Les élections régionales et départementales de 2021 ont encore un peu plus creusé le fossé entre la population française et sa classe politique. Le désamour n’a rien de nouveau, il dure même depuis plusieurs décennies, avec des causes connues, des étapes identifiées.

Depuis les années 70 et la crise économique, un choix politique a été fait par les élites urbaines et éduquées de se protéger, en sacrifiant les plus faibles, ceux qui n’avaient pas accès au pouvoir, à savoir les classes populaires. Une décision qui montre une réelle fracture dans la communauté nationale. Cela a donné le choix très français de garder un chômage de longue durée massif, qui a frappé les populations ouvrières, frappées par la désindustrialisation. Dans les années 70, le schéma politique était assez clair, la droite soutenant cette politique, la gauche s’y opposant. En 1981, la gauche est arrivée au pouvoir, et dès 1983, elle s’est ralliée à la politique de la droite. Une première trahison pour les classes populaires. Les succès électoraux de Jean-Marie Le Pen débutent aux Européennes de 1984. Absolument pas un hasard. A l’époque, ce n’est pas tant une adhésion politique, qu’une réaction a ce qui est un abandon en rase campagne, des classes populaires, par leur parti politique.

Les années 80 et 90 ont été ponctuées par des alternances, où finalement, les politiques menées ne changeaient pas beaucoup. C’est une période où aucun gouvernement n’était reconduit, avec parfois des claques mémorables, comme en 1993 pour la gauche. Cela aurait déjà dû alerter sur le désarroi, et le désamour des électeurs pour une classe politique sur laquelle ils n’ont, finalement aucune prise, car quel que soit le résultat, c’est globalement la même politique qui est menée.
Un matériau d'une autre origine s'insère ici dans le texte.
(** ** Technical indicators: the score and the verdict *)

(** One step of the scoring: names the pair the step computes and bounds
    its score. *)
Ltac score_step H bound :=
  lazymatch type of H with
  | match ?e with pair _ _ => _ end = Some _ =>
      let p := fresh "p" in
      let Ep := fresh "Ep" in
      let Hb := fresh "Hb" in
      remember e as p eqn:Ep in H;
      assert (Hb : (p.1 <= bound)%nat)
        by (rewrite Ep;
            repeat match goal with
                   | |- context [if ?c then _ else _] => destruct c
                   end;
            cbn [fst]; lia);
      clear Ep; destruct p as [? ?]; cbn [fst] in Hb
  end.

Section TechnicalScore.

Variable np_sqrt : Q -> Q.

Variable yf_history : pyobj -> option (list bar).

Lemma fallback_snapshot (current_price : pyobj) (r : TechnicalSnapshot) :
  _get_fallback_indicators current_price = Some r ->
  technical_score r = 50%nat /\ verdict r = "Data Not Available"
  /\ action r = "HOLD" /\ trend r = "Data Not Available"
  /\ signals r = ["Insufficient Data"].
Proof.
  unfold _get_fallback_indicators. intros H. bind_head H p Ep.
  injection H as <-. repeat split.
Qed.

Lemma technical_try_score (s : stock_data) (symbol current_price : pyobj)
    (r : TechnicalSnapshot) :
  technical_try np_sqrt yf_history s symbol current_price = Some r ->
  _get_fallback_indicators current_price = Some r
  \/ ((technical_score r <= 100)%nat
      /\ (verdict r, action r) = verdict_of_score (technical_score r)
      /\ trend r = verdict r).
Proof.
  intros H. unfold technical_try in H.
  bind_head H hist Eh.
  destruct (is_nil hist) eqn:En; [left; exact H|right].
  cbv zeta in H. bind_head H price Ep.
  score_step H 15%nat. score_step H 40%nat. score_step H 55%nat.
  score_step H 70%nat. score_step H 85%nat. score_step H 100%nat.
  match type of H with
  | match ?e with pair _ _ => _ end = Some _ =>
      match e with
      | (if (80 <=? ?n)%nat then _ else _) =>
          change e with (verdict_of_score n) in H;
          destruct (verdict_of_score n) as [v a] eqn:Ev
      end
  end.
  injection H as <-. cbn [technical_score verdict action trend].
  rewrite Ev. repeat split. assumption.
Qed.

(** X15. Every technical snapshot is either the fallback, with score 50
    and verdict Data Not Available, or has a score of at most 100 with
    the verdict and the action that go with it *)
Theorem technical_score_and_verdict (s : stock_data) (r : TechnicalSnapshot)
    (H : get_technical_indicators np_sqrt yf_history s = Some r) :
  trend r = verdict r /\
  ((technical_score r = 50%nat /\ verdict r = "Data Not Available"
    /\ action r = "HOLD" /\ signals r = ["Insufficient Data"])
   \/ ((technical_score r <= 100)%nat
       /\ ((80 <= technical_score r)%nat ->
             verdict r = "Strong Bullish" /\ action r = "BUY")
       /\ ((60 <= technical_score r < 80)%nat ->
             verdict r = "Bullish" /\ action r = "ACCUMULATE")
       /\ ((40 <= technical_score r < 60)%nat ->
             verdict r = "Neutral" /\ action r = "HOLD")
       /\ ((technical_score r < 40)%nat ->
             verdict r = "Bearish" /\ action r = "AVOID"))).
Proof.
  assert (Hfb : forall cp, _get_fallback_indicators cp = Some r ->
                  trend r = verdict r /\
                  (technical_score r = 50%nat /\ verdict r = "Data Not Available"
                   /\ action r = "HOLD" /\ signals r = ["Insufficient Data"])).
  { intros cp Hc. destruct (fallback_snapshot cp r Hc) as (A & B & C & D & E).
    split; [congruence|]. repeat split; assumption. }
  unfold get_technical_indicators in H. cbv zeta in H.
  bind_head H t Et.
  destruct (negb t).
  { destruct (Hfb _ H) as [A B]. split; [exact A|left; exact B]. }
  destruct (technical_try _ _ _ _ _) as [r'|] eqn:Etry.
  2: { destruct (Hfb _ H) as [A B]. split; [exact A|left; exact B]. }
  injection H as ->.
  destruct (technical_try_score _ _ _ _ Etry) as [Hc|(Hs & Hv & Ht)].
  { destruct (Hfb _ Hc) as [A B]. split; [exact A|left; exact B]. }
  split; [exact Ht|right]. split; [exact Hs|].
  unfold verdict_of_score in Hv.
  destruct (80 <=? technical_score r)%nat eqn:E80;
    [apply Nat.leb_le in E80|apply Nat.leb_gt in E80].
  { injection Hv as -> ->. repeat split; intros; try lia; reflexivity. }
  destruct (60 <=? technical_score r)%nat eqn:E60;
    [apply Nat.leb_le in E60|apply Nat.leb_gt in E60].
  { injection Hv as -> ->. repeat split; intros; try lia; reflexivity. }
  destruct (40 <=? technical_score r)%nat eqn:E40;
    [apply Nat.leb_le in E40|apply Nat.leb_gt in E40].
  { injection Hv as -> ->. repeat split; intros; try lia; reflexivity. }
  injection Hv as -> ->. repeat split; intros; try lia; reflexivity.
Qed.

End TechnicalScore.

Lemma technical_score_and_verdict_witness :
  exists r,
    get_technical_indicators unused_sqrt no_download one_row_snapshot = Some r /\
    trend r = verdict r.
Proof.
  eexists. split; [vm_compute; reflexivity|].
  refine (proj1 (technical_score_and_verdict unused_sqrt no_download
                   one_row_snapshot _ _)).
  vm_compute. reflexivity.
Defined.

(** ** Technical indicators: the range of the oscillators *)

Lemma Qeq_bool_true (x y : Q) : Qeq_bool x y = true <-> x == y.
Proof. apply Qeq_bool_iff. Qed.

Lemma Qeq_bool_false (x y : Q) : Qeq_bool x y = false <-> ~ x == y.
Proof.
  split.
  - intros H E. apply Qeq_bool_iff in E. congruence.
  - intros H. destruct (Qeq_bool x y) eqn:E; [|reflexivity].
    apply Qeq_bool_iff in E. contradiction.
Qed.

Lemma np_sum_nonneg_from (l : series) (a : Q) :
  0 <= a -> Forall nonneg l -> nonneg (fold_left np_add l (Fin a)).
Proof.
  intros Ha Hl. revert a Ha. induction Hl as [|x l (q & -> & Hq) _ IH]; intros a Ha.
  - exists a. split; [reflexivity|exact Ha].
  - cbn [fold_left np_add]. apply IH. lra.
Qed.

Lemma np_mean_nonneg (l : series) :
  Forall nonneg l -> np_mean l = NaN \/ nonneg (np_mean l).
Proof.
  intros Hl. destruct l as [|x l]; [left; reflexivity|right].
  unfold np_mean, np_sum, np_count.
  destruct (np_sum_nonneg_from (x :: l) 0 ltac:(lra) Hl) as (sum & -> & Hs).
  set (n := inject_Z (Z.of_nat (length (x :: l)))).
  assert (Hn : 0 < n).
  { unfold n. change 0 with (inject_Z 0). rewrite <- Zlt_Qlt. cbn [length]. lia. }
  cbn [np_div].
  assert (E : Qeq_bool n 0 = false) by (apply Qeq_bool_false; lra).
  rewrite E. exists (sum / n). split; [reflexivity|].
  apply Qdiv_nonneg; assumption.
Qed.

(** A window of non-negative values has a non-negative mean, when it has
    one. *)
Lemma rolling_mean_nonneg (n : nat) (l : series) :
  Forall nonneg l ->
  Forall (fun x => x = NaN \/ nonneg x) (rolling n np_mean l).
Proof.
  intros Hl. unfold rolling. apply Forall_map. apply Forall_forall.
  intros i _. unfold window.
  destruct (n <=? i + 1)%nat; [|left; reflexivity].
  apply np_mean_nonneg. apply Forall_take, Forall_drop. exact Hl.
Qed.

Lemma Forall_zip_with_both {A B C : Type} (f : A -> B -> C)
    (P : A -> Prop) (Q : B -> Prop) (R : C -> Prop) :
  (forall a b, P a -> Q b -> R (f a b)) ->
  forall (l : list A) (k : list B),
    Forall P l -> Forall Q k -> Forall R (zip_with f l k).
Proof.
  intros Hf l k Hl. revert k. induction Hl as [|a l Ha _ IH]; intros k Hk.
  - constructor.
  - destruct Hk as [|b k Hb Hk]; cbn [zip_with]; constructor; auto.
Qed.

Lemma gains_nonneg (delta : series) :
  Forall (fun d => is_finite d = true \/ d = NaN) delta ->
  Forall nonneg (where_or_zero (fun d => np_gtb d (Fin 0)) delta).
Proof.
  intros H. unfold where_or_zero. apply Forall_map.
  eapply Forall_impl; [exact H|]. intros d Hd; cbn beta.
  destruct d as [q| | |]; destruct Hd as [Hd|Hd]; try discriminate.
  - unfold np_gtb, np_ltb. case_Qltb 0 q.
    + exists q. split; [reflexivity|lra].
    + exists 0. split; [reflexivity|lra].
  - cbn. exists 0. split; [reflexivity|lra].
Qed.

Lemma losses_nonneg (delta : series) :
  Forall (fun d => is_finite d = true \/ d = NaN) delta ->
  Forall nonneg (map np_neg (where_or_zero (fun d => np_ltb d (Fin 0)) delta)).
Proof.
  intros H. unfold where_or_zero. apply Forall_map, Forall_map.
  eapply Forall_impl; [exact H|]. intros d Hd; cbn beta.
  destruct d as [q| | |]; destruct Hd as [Hd|Hd]; try discriminate.
  - unfold np_ltb. case_Qltb q 0.
    + exists (- q). split; [reflexivity|lra].
    + exists (- 0). split; [reflexivity|lra].
  - cbn. exists (- 0). split; [reflexivity|lra].
Qed.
La période a été aussi marquée par des coups de poignards dont les électeurs gardent longtemps la mémoire. C’est Jacques Chirac qui fait campagne sur la « fracture sociale » avant de nommer Juppé à Matignon, avec une feuille de route très libérale. C’est ce même Jacques Chirac, qui réélu massivement en 2002, avec des voix de gauche, ne se considère comme absolument pas tenu de « remercier » cet électorat, et commence ainsi à creuser la tombe des « fronts républicains ».

C’est enfin l’escroquerie démocratique du référendum de 2005, où les électeurs français disent très clairement leur rejet de l’ordolibéralisme européen, et se le voient imposer quand même.
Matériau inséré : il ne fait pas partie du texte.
(** The loop of a call that runs on its own is the loop of the sequential
    call. *)
Lemma Overlap_acts_loop i k now m pI fuel : forall td ii cur r st',
  RateCounter.rotation_loop fuel pI (Z.of_nat (length (RateCounter.partials r)))
    {| RateCounter.ii := ii; RateCounter.timeDiff := td;
       RateCounter.cur := cur; RateCounter.total := RateCounter.counter r;
       RateCounter.buckets := RateCounter.partials r |} = Ok st' ->
  exists n,
    Overlap.acts n i k now
      (Overlap.loop_head td pI ii cur (Z.of_nat (length (RateCounter.partials r))))
      r m
    = (Overlap.with_partials (RateCounter.buckets st')
         (Overlap.with_counter (RateCounter.total st') r),
       m, Overlap.AtStoreCurrent (RateCounter.cur st')).
Proof.
  induction fuel as [|fuel IH]; intros td ii cur r st' H; [discriminate|].
  cbn [RateCounter.rotation_loop] in H. unfold Overlap.loop_head.
  unfold RateCounter.loop_guard in H.
  cbn [RateCounter.timeDiff RateCounter.ii] in H.
  destruct (F32.gtb td pI && (ii <? Z.of_nat (length (RateCounter.partials r))))
    eqn:Hg.
  - apply bind_Ok in H as (st1 & Hb & Hl).
    apply loop_body_Ok in Hb as (next & p & Hn & Hr & Hp & ->).
    cbn [RateCounter.cur RateCounter.buckets RateCounter.total
         RateCounter.timeDiff RateCounter.ii] in *.
    set (r1 := Overlap.with_partials
                 (<[Z.to_nat next := 0]> (RateCounter.partials r))
                 (Overlap.with_counter
                    (uint32 (RateCounter.counter r - p)) r)).
    assert (Hlen : length (RateCounter.partials r1)
                   = length (RateCounter.partials r))
      by (unfold r1; cbn; apply length_insert).
    destruct (IH (F32.sub td pI) (ii + 1) (int32 next) r1 st') as [n Hn'].
    { rewrite Hlen. exact Hl. }
    exists (3 + n)%nat. rewrite Overlap_acts_app.
    assert (H3 : Overlap.acts 3 i k now
                   (Overlap.AtValue (F32.sub td pI) pI ii
                      (Z.rem (cur + 1) (Z.of_nat (length (RateCounter.partials r)))))
                   r m
                 = (r1, m,
                    Overlap.loop_head (F32.sub td pI) pI (ii + 1) (int32 next)
                      (Z.of_nat (length (RateCounter.partials r))))).
    { cbn [Overlap.acts Overlap.act]. rewrite <- Hn.
      destruct (Z.leb_spec 0 next) as [_|]; [|lia].
      destruct (Z.ltb_spec next (Z.of_nat (length (RateCounter.partials r))))
        as [_|]; [|lia].
      cbn [andb]. rewrite Hp.
      cbn [Overlap.acts Overlap.act Overlap.with_counter RateCounter.partials
           RateCounter.counter].
      unfold r1, Overlap.with_partials, Overlap.with_counter, Counter.Value.
      cbn [RateCounter.counter RateCounter.partials RateCounter.resetTime
           RateCounter.current RateCounter.resetting RateCounter.interval].
      rewrite Counter_Incr_spec.
      replace (RateCounter.counter r + -1 * p)
        with (RateCounter.counter r - p) by lia.
      reflexivity. }
    rewrite H3. cbn [fst snd]. rewrite Hlen in Hn'. rewrite Hn'. reflexivity.
  - injection H as <-. exists O. cbn [Overlap.acts RateCounter.total
                                       RateCounter.buckets RateCounter.cur].
    rewrite Overlap_with_same. reflexivity.
Qed.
Après toutes ces séquences, comment avoir encore confiance, comment continuer à se dire que voter sert à quelque chose ? Je comprend les abstentionnistes.
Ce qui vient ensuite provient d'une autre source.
(** * 2DVectorGraphics: the input-to-state layer of [main.py]

    A shallow embedding of the interactive canvas of [main.py]: the shape
    registry and its hit-test ([Scene]), the drag controller ([draggable]),
    the press / drag / release state machine ([Scene.mouse_action]) and the
    toolbar dispatcher ([Toolbar], [DrawArea.mouse_button_callback]),
    together with the thin wrapper of [main_app/session/session.py].

    Conventions of the embedding.
    - A Python float is an IEEE 754 binary64 number, [float] of [PrimFloat]:
      [+], [-], [<=] are the rounded operations.  The Python ints of
      [main.py] that meet floats (55, 40, 20, the layout coordinates) are
      far below [2 ^ 53]; they stand for the same numbers as doubles and are
      written as such ([float_of_Z] for the computed ones).
    - [e ** 2] and [e ** 0.5] are Python's float power [float_pow]: its
      special cases are written out, its general case calls the platform's
      [pow] and turns the error it reports into [OverflowError] or
      [ValueError].  The platform is a parameter ([Libm]);
      [correctly_rounded] is one such platform, used in the examples.
    - A [Shape] is a mutable object shared between [Scene.shapes],
      [Scene.selected] and [draggable.shape], and a [vec2] is a mutable
      object too: [Shape.__init__] and [draggable.__init__] store the
      [vec2] they are given, and [Shape.translate] changes it in place.
      Both kinds of object live in an object store ([heap] for shapes,
      [vheap] for [vec2]s) and are named by references ([ref], [vref]); two
      references are equal exactly when Python's [is] holds, which is also
      what [list.remove] compares, since [Shape] defines no [__eq__].  The
      fields of a [Shape] are never assigned after [__init__], so only the
      [vec2] store changes.
    - The [vec2] of a [Button] and of the [Toolbar] is built by the code that
      stores it and never changed or handed on; it is kept by value.
    - A method that mutates [self] returns the new [self]; a method that can
      raise returns a [result]. *)

From Stdlib Require Import ZArith Lia Floats QArith.
From stdpp Require Import base option list functions strings.

(** ** Module constants of [main.py] *)

Definition WIDTH : Z := 640.
Definition HEIGHT : Z := 480.
Definition UI_TOP_BAR_HEIGHT : Z := 32.
Definition BUTTON_SIZE : Z := 20.
Definition BUTTON_MARGIN : Z := 6.

(** ** Python-level plumbing *)

(** The exceptions the modelled code can raise: [list.remove] of an absent
    element and the platform's [pow] reporting a domain error
    ([ValueError]), attribute access on [None] ([AttributeError]), a float
    power out of range ([OverflowError]), and [<=] between a complex and a
    float ([TypeError]). *)
Inductive exn : Set :=
| ValueError
| AttributeError
| OverflowError
| TypeError.

Inductive result (A : Type) : Type :=
| Ok (a : A)
| Raise (e : exn).
Arguments Ok {A} a.
Arguments Raise {A} e.

(** [float(n)] for a Python int [n]: the nearest double, ties to even. *)
Definition float_of_Z (n : Z) : float :=
  SF2Prim (binary_normalize prec emax n 0 false).

(** The value [errno] holds after a call of the platform's [pow]. *)
Inductive errno : Set := no_error | ERANGE | EDOM.
(** * memex.views: the HTTP/REST API for annotations

    A shallow embedding of [src/memex/views.py].  The view functions are
    glue between the payload parser, the schema validator, the storage and
    search gateways, the presenters and the post-commit event queue.  The
    collaborators that live in other modules ([memex.storage],
    [memex.search], [memex.schemas], [memex.presenters], the route table)
    are parameters of the development; the view functions themselves are
    transcribed statement by statement. *)

From Stdlib Require Import ZArith String Ascii List.
From stdpp Require Import base option list strings gmap fin_maps.

Local Open Scope string_scope.
Local Open Scope Z_scope.

(** ** Python values *)

(** The dictionaries the views return to the JSON renderer, and the parsed
    request bodies they receive. *)
Local Unset Elimination Schemes.
Inductive json : Type :=
| JNull
| JBool (b : bool)
| JNum (n : Z)
| JStr (s : string)
| JList (l : list json)
| JDict (d : gmap string json).
Local Set Elimination Schemes.

(** What [params.pop('_separate_replies', False)] evaluates to: the raw
    string of the query parameter, or the default [False]. *)
Inductive pyval : Type :=
| PyBool (b : bool)
| PyStr (s : string).

(** Python truthiness of such a value, as tested by [if separate_replies:]. *)
Definition truthy (v : pyval) : bool :=
  match v with
  | PyBool b => b
  | PyStr s => negb (String.eqb s EmptyString)
  end.

(** ** Exceptions *)

(** An instance of [APIError] or of one of its subclasses: the message
    handed to [Exception.__init__] and the [status_code] attribute. *)
Record APIError : Type := mkAPIError {
  message : string;
  status_code : Z
}.

(** [APIError.__init__(self, message, status_code=500)]. *)
Definition APIError_init (message : string) (status_code : option Z) : APIError :=
  mkAPIError message (default 500 status_code).

(** [PayloadError.__init__]: the constructor of the base class called with
    the fixed message and [status_code=400]. *)
Definition PayloadError : APIError :=
  APIError_init "Expected a valid JSON payload, but none was found!" (Some 400).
Ce qui a changé en 2021, c’est le niveau exceptionnel de cette abstention. Certes, il y a une conjonction des astres assez exceptionnelle : une sortie de confinement où les français n’avaient pas la tête à ça et des élections locales qui sont celles qui mobilisent le moins. Il n’empêche qu’un cap est franchi, car le niveau de participation est tellement faible que, par endroit, le résultat de l’élection pouvait réellement être influencé par un groupe militant capable de se mobiliser exceptionnellement. On atteint le niveau où le risque d’insincérité du scrutin est réel, ce qui est dévastateur pour la démocratie. En effet, le but de l’élection est désigner, mais surtout, de légitimer les dirigeants. Si cette dernière fonction n’est plus remplie, cela provoque la paralysie du système décisionnaire.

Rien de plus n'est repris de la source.